Muthoottu Mini Financiers has announced the public issue of secured and unsecured redeemable Non-Convertible Debentures (NCDs) with an effective annual yield ranging from 8.75 % to 10.41 %. The issue opened on August 18, 2021 and closes on September 9, 2021 with a minimum application of Rs 10,000 and Rs1,000 thereafter. There are seven series of NCDs carrying fixed coupons having tenure of 480 days, 24 months, 42 months, 50 months, 66 months and 84 months with monthly and cumulative interest rate options.
The face value of NCD is Rs 1,000 each, with a base issue size of Rs 125 crore, with an option to retain over-subscription up to Rs 125 crore.

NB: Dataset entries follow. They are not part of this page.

Definition executable_dispatch (availability : RuntimeAvailability) (provider : JobDispatcher X)
    (tk : Tick) (job : Job) : M (Db * X) ControlPlaneError DispatchOutcome :=
  match identity_for_job job with
  | Err err => mret (DoFailed (ControlPlaneError_fmt err))
  | Ok identity =>
      match availability with
      | RaUnavailable reason =>
          let detail := redact (on_target job ("blocked: runtime unavailable (" +:+ reason
                          +:+ "); recovery: " +:+ BLOCKER_RECOVERY)) secrets in
          ignore_result (on_db (record_stage identity job (ErFailed detail) LlError detail tk));;
          mret (DoFailed detail)
      | RaAvailable _ =>
          outcome ← dispatch provider tk job;
          let '(result, level, summary) := match outcome with
            | DoReady resource =>
                (ErSucceeded, LlInfo, on_target job ("ready (resource " +:+ id_fmt resource +:+ ")"))
            | DoDegraded resource =>
                (ErSucceeded, LlWarn, on_target job ("degraded (resource " +:+ id_fmt resource +:+ ")"))
            | DoInProgress =>
                (ErAccepted, LlInfo, on_target job
                   "accepted but not ready; promotion waits for platform observation")
            | DoFailed reason =>
                (ErFailed reason, LlError, on_target job ("failed: " +:+ reason))
            end in
          let detail := redact (summary +:+ " (application " +:+ xi_application_id identity
                          +:+ ", trace " +:+ xi_trace_id identity +:+ ")") secrets in
          ignore_result (on_db (record_stage identity job result level detail tk));;
          mret outcome
      end
  end.
Definition ExecutableDispatcher (availability : RuntimeAvailability) (provider : JobDispatcher X) :
    JobDispatcher X := {| dispatch := executable_dispatch availability provider |}.

Definition unavailable_dispatch (reason : string) (tk : Tick) (job : Job) :
    M (Db * X) ControlPlaneError DispatchOutcome :=
  let detail := redact (on_target job ("blocked: " +:+ reason +:+ " ; recovery: "
                  +:+ BLOCKER_RECOVERY)) secrets in
  let correlation := match identity_for_job job with
    | Ok identity => identity_correlation identity
    | Err _ => Correlation_new ("job:" +:+ id_fmt (job_id job))
    end in
  let draws := r_draws (tk_rand tk) in
  ignore_result (on_db (zoom db_events set_events
    (event_append draws (stage_draft correlation job (ErFailed detail) detail (tk_dispatch_at tk)) secrets)));;
  ignore_result (on_db (zoom db_logs set_logs
    (log_append draws LsRuntime LlError correlation detail secrets (tk_log_at tk))));;
  mret (DoFailed detail).
Definition UnavailableDispatcher (reason : string) : JobDispatcher X :=
  {| dispatch := unavailable_dispatch reason |}.

End DaemonDispatchers.

(** ** Selection at startup *)

Section Selection.
Context `{UuidLib} `{JsonLib} `{!Serde EventActor} `{!Serde EventResult} `{PgTime}.
Context {X : Type}.
Record SelectedDispatcher := {
  sel_dispatcher : JobDispatcher X;
  sel_availability : RuntimeAvailability;
  sel_blocked : bool;
}.
(** [probe] is what the container runtime answers, and [build] the provider
    dispatcher and the secrets made from the configuration.  The dispatcher of a
    blocked daemon knows no secrets. *)
Definition select_dispatcher (mode : RuntimeMode) (probe : RuntimeAvailability)
    (build : result ControlPlaneError (JobDispatcher X * list string)) : result ControlPlaneError SelectedDispatcher :=
  match mode with
  | RmDisabled =>
      let reason := "container runtime explicitly disabled via LABRYS_RUNTIME_MODE=disabled" in
      Ok {| sel_dispatcher := UnavailableDispatcher [] reason;
            sel_availability := RaUnavailable reason; sel_blocked := true |}
  | _ =>
      match probe with
      | RaAvailable _ =>
          '(provider, secrets) ← build;
          Ok {| sel_dispatcher := ExecutableDispatcher secrets probe provider; sel_availability := probe;
                sel_blocked := false |}
      | RaUnavailable reason =>
          match mode with
          | RmDocker =>
              Err (CpConfig ("LABRYS_RUNTIME_MODE=docker but the container runtime is unreachable: "
                     +:+ reason +:+ "; recovery: " +:+ BLOCKER_RECOVERY))
          | _ => Ok {| sel_dispatcher := UnavailableDispatcher [] reason; sel_availability := probe;
                       sel_blocked := true |}
          end
      end
  end.
End Selection.

(* ------------------------------------------------------------------ *)
(** * The worker *)

Section Worker.
Context `{UuidLib} `{JsonLib} `{!Serde RetryPolicy}.
Context `{!Serde FailureRecord} `{!Serde (list ResourceTransition)}.
Context `{!Serde EventActor} `{!Serde EventResult}.
Context `{Chrono} `{BuildProfile} `{PgTime}.
Context {X : Type}.

Record Worker := mkWorker {
  wk_dispatcher : JobDispatcher X;
  wk_id : string;
  wk_lease : Duration;
  wk_secrets : list string;
}.
(** [Worker::with_secrets], from the configured lease seconds. *)
Definition Worker_with_secrets (dispatcher : JobDispatcher X) (worker_id : string)
    (lease_seconds : Z) (secrets : list string) : outcome Worker :=
  lease ← duration_seconds lease_seconds;
  Done (mkWorker dispatcher worker_id lease secrets).

Context (self : Worker).

Definition jobs_table {A} (m : M (gmap string JobRow) ControlPlaneError A) :
    M (Db * X) ControlPlaneError A := on_db (zoom db_jobs set_jobs m).

Definition worker_draft (now : DateTime) (action : EventAction) (result : EventResult)
    (detail : string) : EventDraft :=
  mkDraft now (ActPlatform (wk_id self)) (Correlation_new ("worker:" +:+ wk_id self)) action
    (Some (EventResource_new "worker" (wk_id self))) None (Some detail) result.
Definition worker_event (now : DateTime) (action : EventAction) (result : EventResult)
    (detail : string) (tk : Tick) : M (Db * X) ControlPlaneError unit :=
  _ ← on_db (zoom db_events set_events
        (event_append (r_draws (tk_rand tk)) (worker_draft now action result detail)
           (wk_secrets self)));
  mret tt.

The UPI mechanism is also applicable making it easier to apply for the issue.
Muthoottu Mini Financiers is an NBFC company and is involved in the gold loan business. Apart from the gold loan business, Muthoottu Mini offers services relating to insurance, money transfer and wealth management. It has a network of more than 800 branches and more than 3000 employees.
NCDs generally offer higher rates than fixed deposits because of the higher risk they carry. Moreover, unsecured options offer a higher rate of interest than secured ones, as at the time of liquidation secured NCDs get an advantage over unsecured ones. The share of secured NCD and unsecured NDC is up to Rs200 crore and Rs50 crore in the ongoing Muthootu NCD.

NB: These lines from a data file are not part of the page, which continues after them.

(** What the doctor reports, with whether it is an error. *)
Definition finding (code severity message : string) (recovery : option string) : Json :=
  json_object ([("code", json_str code); ("severity", json_str severity); ("message", json_str message)]
    ++ match recovery with Some r => [("recovery", json_str r)] | None => [] end).
Fixpoint doctor_environments (app : Application) (envs : list Environment) (db : AppDb) :
    result ControlPlaneError (list (Json * bool)) :=
  match envs with
  | [] => Ok []
  | env :: rest =>
      list ← deployment_list_for_environment (app_id app) (env_id env) db;
      findings ← doctor_environments app rest db;
      Ok ((if existsb (λ d, bool_decide (dep_phase d = DpHealthy)) list then
             finding "doctor.health" "info"
               ("environment '" +:+ env_name env +:+ "' has a healthy deployment") None
           else
             finding "doctor.no_health_evidence" "warning"
               ("no platform health observation recorded for '" +:+ env_name env +:+ "'")
               (Some "run a health probe or wait for the controller"), false) :: findings)
  end.
Definition doctor_jobs (dead : list JobId) : list (Json * bool) :=
  if (length dead =? 0)%nat then []
  else [(finding "doctor.dead_letters" "error" (pretty (Z.of_nat (length dead)) +:+ " job(s) exhausted retries")
           (Some "inspect the job error, fix the cause, then requeue the job"), true)].
Definition doctor_evidence (evidence : list VerificationEvidence) : list (Json * bool) :=
  map (λ e, (finding "doctor.failed_evidence" "error" (VerificationEvidence_to_event_detail e)
               (Some (default "inspect the failing check and re-run verification" (ve_recovery e))), true))
    (List.filter (λ e, negb (ve_passed e)) evidence).
Definition doctor_plugin (r : PluginReport) : Json * bool :=
  if decide (pr_state r = PlActive) then
    (finding "doctor.plugin" "info" (pr_name r +:+ " (" +:+ family_name (pr_family r) +:+ ") active") None, false)
  else
    (finding "doctor.plugin_unavailable" "error"
       (pr_name r +:+ " (" +:+ family_name (pr_family r) +:+ ") is " +:+ PluginState_debug (pr_state r))
       (Some (pr_detail r)), true).
Definition doctor_findings (app : Application) (s : ApiState) : result ControlPlaneError (list (Json * bool)) :=
  environments ← doctor_environments app (app_environments app) (as_db s);
  dead ← pg_dead_letters (as_jobs s);
  evidence ← evidence_all (as_evidence s);
  Ok (environments ++ doctor_jobs dead ++ doctor_evidence evidence
      ++ map doctor_plugin (report (as_plugins s))).
Definition doctor (rd : Reading) (headers : Headers) (raw : string) : Handler Json :=
  ctx ← authorized rd headers (trace_of rd headers) "GET /v1/applications/{app}/doctor";
  app ← load_app rd ctx raw;
  reading (λ s,
    findings ← map_err_r (internal ctx) (doctor_findings app s);
    Ok (answer "doctor" ctx (id_fmt (app_id app))
          (json_object [("ok", json_bool (negb (existsb snd findings))); ("checks", json_array findings.*1)]))).
(* ===== verification/ApiFacts.v ===== *)
(** What the HTTP API guarantees: the gate in front of every handler, who may give
    which command, what a request leaves alone, one effect per idempotency key,
    one job per step, and what a healthy report rests on. *)

From stdpp Require Import base option list strings pretty gmap sorting.
From Stdlib Require Import ZArith Lia Ascii.
From S2P Require Import Prelude External Errors CpErrors Ids Resource Jobs Runtime Approval Snapshot Deployment.
From S2P Require Import Capability Application Agent Events AuditChain Verifier Json Plugin Surfaces.
From S2P Require Import Auth Config DurableJobs ResourceStore CpStores Repos Containers.
From S2P Require Import Api.
Local Open Scope Z_scope.

(* ------------------------------------------------------------------ *)
(** * The gate *)

Section Gate.
Context `{UuidLib} `{JsonIndex} `{PgTime} `{ChronoText} `{SubsecRound} `{BuildProfile} `{Chrono}.
Context `{Crypto} `{StrDebug}.
Context `{!Serde Origin} `{!Serde (list string)} `{!Serde LifecycleCollections}.
Context `{!Serde EnvironmentKind} `{!Serde EnvironmentRefs} `{!Serde (gmap string Json)}.
Context `{!Serde Json} `{!Serde EventActor} `{!Serde EventResult} `{!Serde EventResource}.
Context `{!Serde BoundCapability} `{!Serde Deployment} `{!Serde RetryPolicy}.
Context `{!Serde FailureRecord} `{!Serde (list ResourceTransition)}.
Context (secrets : list string) (scan : gmap string CapabilityRow → list CapabilityRow).
Implicit Types (s : ApiState) (ctx : ActorContext).

(** At most one record of a rejected request was added to the audit trail. *)
Definition audited s s' : Prop :=
  s' = s ∨ ∃ r, s' = set_db (set_audit_log (t_audit (as_db s) ++ [r]) (as_db s)) s ∧ ar_action r = "auth.rejected".

Lemma same_db s : set_db (set_audit_log (t_audit (as_db s)) (as_db s)) s = s.
Proof. by destruct s as [[]]. Qed.
Lemma denial_is_audited rd target detail s :
  ∃ s', audit_auth_denial secrets rd target detail s = Done (s', Ok tt) ∧ audited s s'.
Proof.
  unfold audit_auth_denial, ignore_result, zoom, append_audit. unfold_monad.
  destruct (redact_guard "audit.detail" detail secrets) as [d|e]; simpl; eexists; (split; [done|]).
  - right. eexists. by split.
  - left. apply same_db.
Qed.

(** Every authorised handler starts with the gate: how it ends. *)
Inductive gate_end (rd : Reading) (headers : Headers) (trace_id : string) s : ApiState → result ApiError ActorContext → Prop :=
| GeDenied d s' : authenticate (bearer_of headers) (rd_auth rd) (as_tokens s) = Err d → audited s s' →
    gate_end rd headers trace_id s s' (Err (unauthorized trace_id))
| GeNameless tok e : authenticate (bearer_of headers) (rd_auth rd) (as_tokens s) = Ok tok →
    parse_actor (default "" (headers "x-labryst-actor")) = None → ae_status e = 400 →
    gate_end rd headers trace_id s s (Err e)
| GeMismatch tok actor e s' : authenticate (bearer_of headers) (rd_auth rd) (as_tokens s) = Ok tok →
    parse_actor (default "" (headers "x-labryst-actor")) = Some actor → scope_allows (at_scope tok) actor = false →
    ae_status e = 403 → audited s s' → gate_end rd headers trace_id s s' (Err e)
| GePassed tok actor : authenticate (bearer_of headers) (rd_auth rd) (as_tokens s) = Ok tok →
    parse_actor (default "" (headers "x-labryst-actor")) = Some actor → scope_allows (at_scope tok) actor = true →
    gate_end rd headers trace_id s s (Ok (mkContext actor trace_id (idempotency_of headers))).
Lemma authorized_ends rd headers trace_id target s :
  ∃ s' r, authorized secrets rd headers trace_id target s = Done (s', r) ∧ gate_end rd headers trace_id s s' r.
Proof.
  unfold authorized. unfold_monad.
  destruct (authenticate _ _ _) as [tok|d] eqn:Ha.
  - destruct (parse_actor _) as [actor|] eqn:Hp.
    + destruct (scope_allows (at_scope tok) actor) eqn:Hsc; simpl.
      * eexists _, _. split; [done|]. by eapply GePassed.
      * match goal with |- context [audit_auth_denial secrets rd target ?d s] =>
          destruct (denial_is_audited rd target d s) as (s' & -> & Haud) end.
        eexists _, _. split; [done|]. by eapply GeMismatch.
    + eexists _, _. split; [done|]. by eapply GeNameless.
  - match goal with |- context [audit_auth_denial secrets rd target ?d s] =>
      destruct (denial_is_audited rd target d s) as (s' & -> & Haud) end.
    eexists _, _. split; [done|]. by eapply GeDenied.
Qed.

Credit Rating: It has got the rating of ‘CARE BBB+’: Stable (Triple B Plus; Outlook: Stable’) by CARE Ratings Limited (“CARE Ratings”)
Funds Deployment: The 75% of issue proceeds are to be used for the purpose of onward lending, financing, and for repayment/prepayment of principal and interest on borrowings of the company and the rest 25% is to be used for general corporate purposes.

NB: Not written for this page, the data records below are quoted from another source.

(** [text.split(c).next_back()]. *)
Definition split_back (c : ascii) (s : string) : string :=
  match rsplit_once c s with Some (_, t) => t | None => s end.
Definition admin_host_port (url : string) : string * Z :=
  let after_scheme := default "" (split_second "://" url) in
  let authority_host := split_back "@" after_scheme in
  let host_port := split_head "/" authority_host in
  (split_head ":" host_port,
   default 5432 (p ← split_second_char ":" host_port; parse_int 0 65535 p)).
Definition admin_password_of (url : string) : option string :=
  after_scheme ← split_second "://" url;
  let authority := split_head "@" after_scheme in
  password ← split_second_char ":" authority;
  if str_is_empty password then None else Some password.

(* ------------------------------------------------------------------ *)
(** * State *)

Record ProvisionedCredential := mkCredential {
  pc_username : string;
  pc_password : string;
  pc_database : string;
  pc_host : string;
  pc_port : Z;
}.
(** The fixed fields of [PostgresProvisioner]. *)
Record PgAdmin := mkPgAdmin {
  admin_password : option string;
  admin_host : string;
  admin_port : Z;
}.
(** The pool, with the server behind it, and the credential cache. *)
Record Pg (X : Type) := mkPg {
  pg_server : X;
  pg_credentials : gmap string ProvisionedCredential;
}.
#[global] Arguments mkPg {X}.
#[global] Arguments pg_server {X}.
#[global] Arguments pg_credentials {X}.
(** * Further properties of the builders *)

(** X1: when the fractions pass validation and the source folder does not
    exist, [build_dataset] of either builder fails with the file-not-found
    error of the directory listing; the listing is the only access made and
    nothing is saved. *)
Theorem build_dataset_missing_folder (b1 : SimplePolarsDatasetBuilder.t)
    (b2 : SimpleEvalDatasetBuilder.t) (folder : string)
    (offset end_ : spec_float) (freq : pyvalue) (num_workers : option Z)
    (w : world) :
  outside_unit offset = false -> outside_unit end_ = false ->
  w_dirs w !! folder = None ->
  SimplePolarsDatasetBuilder.build_dataset b1 folder offset end_ freq
    num_workers w
  = (Err (FileNotFoundError folder), log_event (ListDir folder) w)
  /\ SimpleEvalDatasetBuilder.build_dataset b2 folder offset end_ freq
       num_workers w
     = (Err (FileNotFoundError folder), log_event (ListDir folder) w).
Proof.
  intros Ho He Hdir.
  rewrite build_dataset_eval_twin, !build_dataset_train_cases by assumption.
  rewrite Hdir. split; reflexivity.
Qed.

Lemma build_dataset_missing_folder_witness :
  SimplePolarsDatasetBuilder.build_dataset
    (train_builder (example_args f_0_8) example_world) "nowhere" f_zero f_0_8
    (PyStr "H") None example_world
  = (Err (FileNotFoundError "nowhere"), log_event (ListDir "nowhere") example_world).
Proof.
  destruct (build_dataset_missing_folder
              (train_builder (example_args f_0_8) example_world)
              example_eval_twin "nowhere" f_zero f_0_8 (PyStr "H") None
              example_world) as [H _]; [reflexivity .. | exact H].
Defined.


(** X3: the only files a build reads are entries of the source folder that
    are regular files with suffix [".parquet"]: every parquet scan a build
    adds to the access log is of such an entry. *)
Theorem build_dataset_scans_only_parquet (b1 : SimplePolarsDatasetBuilder.t)
    (b2 : SimpleEvalDatasetBuilder.t) (folder : string)
    (offset end_ : spec_float) (freq : pyvalue) (num_workers : option Z)
    (w : world) (p : string) :
  In (ScanParquet p)
     (w_log (snd (SimplePolarsDatasetBuilder.build_dataset b1 folder offset end_
                    freq num_workers w)))
  \/ In (ScanParquet p)
        (w_log (snd (SimpleEvalDatasetBuilder.build_dataset b2 folder offset
                       end_ freq num_workers w))) ->
  In (ScanParquet p) (w_log w)
  \/ exists entries,
       w_dirs w !! folder = Some entries
       /\ In p entries /\ is_file p w = true /\ path_suffix p = ".parquet".
Proof.
  assert (forall b : SimplePolarsDatasetBuilder.t,
             In (ScanParquet p)
                (w_log (snd (SimplePolarsDatasetBuilder.build_dataset b folder
                               offset end_ freq num_workers w))) ->
             In (ScanParquet p) (w_log w)
             \/ exists entries,
                  w_dirs w !! folder = Some entries
                  /\ In p entries /\ is_file p w = true
                  /\ path_suffix p = ".parquet") as Hgen.
  { intros b Hin.
    destruct (build_dataset_train_log b folder offset end_ freq num_workers w)
      as [Hlog | [[_ Hlog] | (entries & k & Hdir & Hlog & _)]].
    - left. now rewrite <- Hlog.
    - rewrite Hlog in Hin. apply in_app_or in Hin as [Hin | [Hin | []]];
        [now left | discriminate].
    - rewrite Hlog in Hin. apply in_app_or in Hin as [Hin | Hin]; [now left |].
      right. exists entries. split; [exact Hdir |].
      destruct Hin as [Hin | Hin]; [discriminate |].
      apply in_app_or in Hin as [Hin | Hin].
      + apply in_map_iff in Hin as (q & Hq & Hin). inversion Hq; subst q.
        apply parquet_files_In.
        apply list_elem_of_In. apply list_elem_of_In in Hin.
        eapply subseteq_take, Hin.
      + destruct (fst _); [destruct Hin as [Hin | []]; discriminate | destruct Hin]. }
  intros [Hin | Hin].
  - now apply (Hgen b1).
  - rewrite build_dataset_eval_twin in Hin. now apply (Hgen (as_train b2)).
Qed.

Lemma build_dataset_scans_only_parquet_witness :
  exists entries,
    w_dirs example_world !! "data" = Some entries
    /\ In "data/a.parquet" entries
    /\ is_file "data/a.parquet" example_world = true
    /\ path_suffix "data/a.parquet" = ".parquet".
Proof.
  destruct (build_dataset_scans_only_parquet
              (train_builder (example_args f_0_8) example_world)
              example_eval_twin "data" f_zero f_0_8 (PyStr "H") None
              example_world "data/a.parquet") as [H | H].
  - left. vm_compute. right. left. reflexivity.
  - vm_compute in H. destruct H.
  - exact H.
Defined.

Liquidity: These bonds are tradeable on BSE but generally NCDs are low on liquidity score. FDs have much higher liquidity compared to NCDs.
Taxability: The tax treatment is similar to debt funds. If sold within one year then short term capital gain tax is levied according to the tax slab you fall into. If sold after a year, 10 % long term capital gain tax is levied without indexation.
What to do? Small investors should be aware of the risks involved before investing in NCDs. Moreover, high tax bracket investors should consider post-tax returns before swaying by the high-interest rates.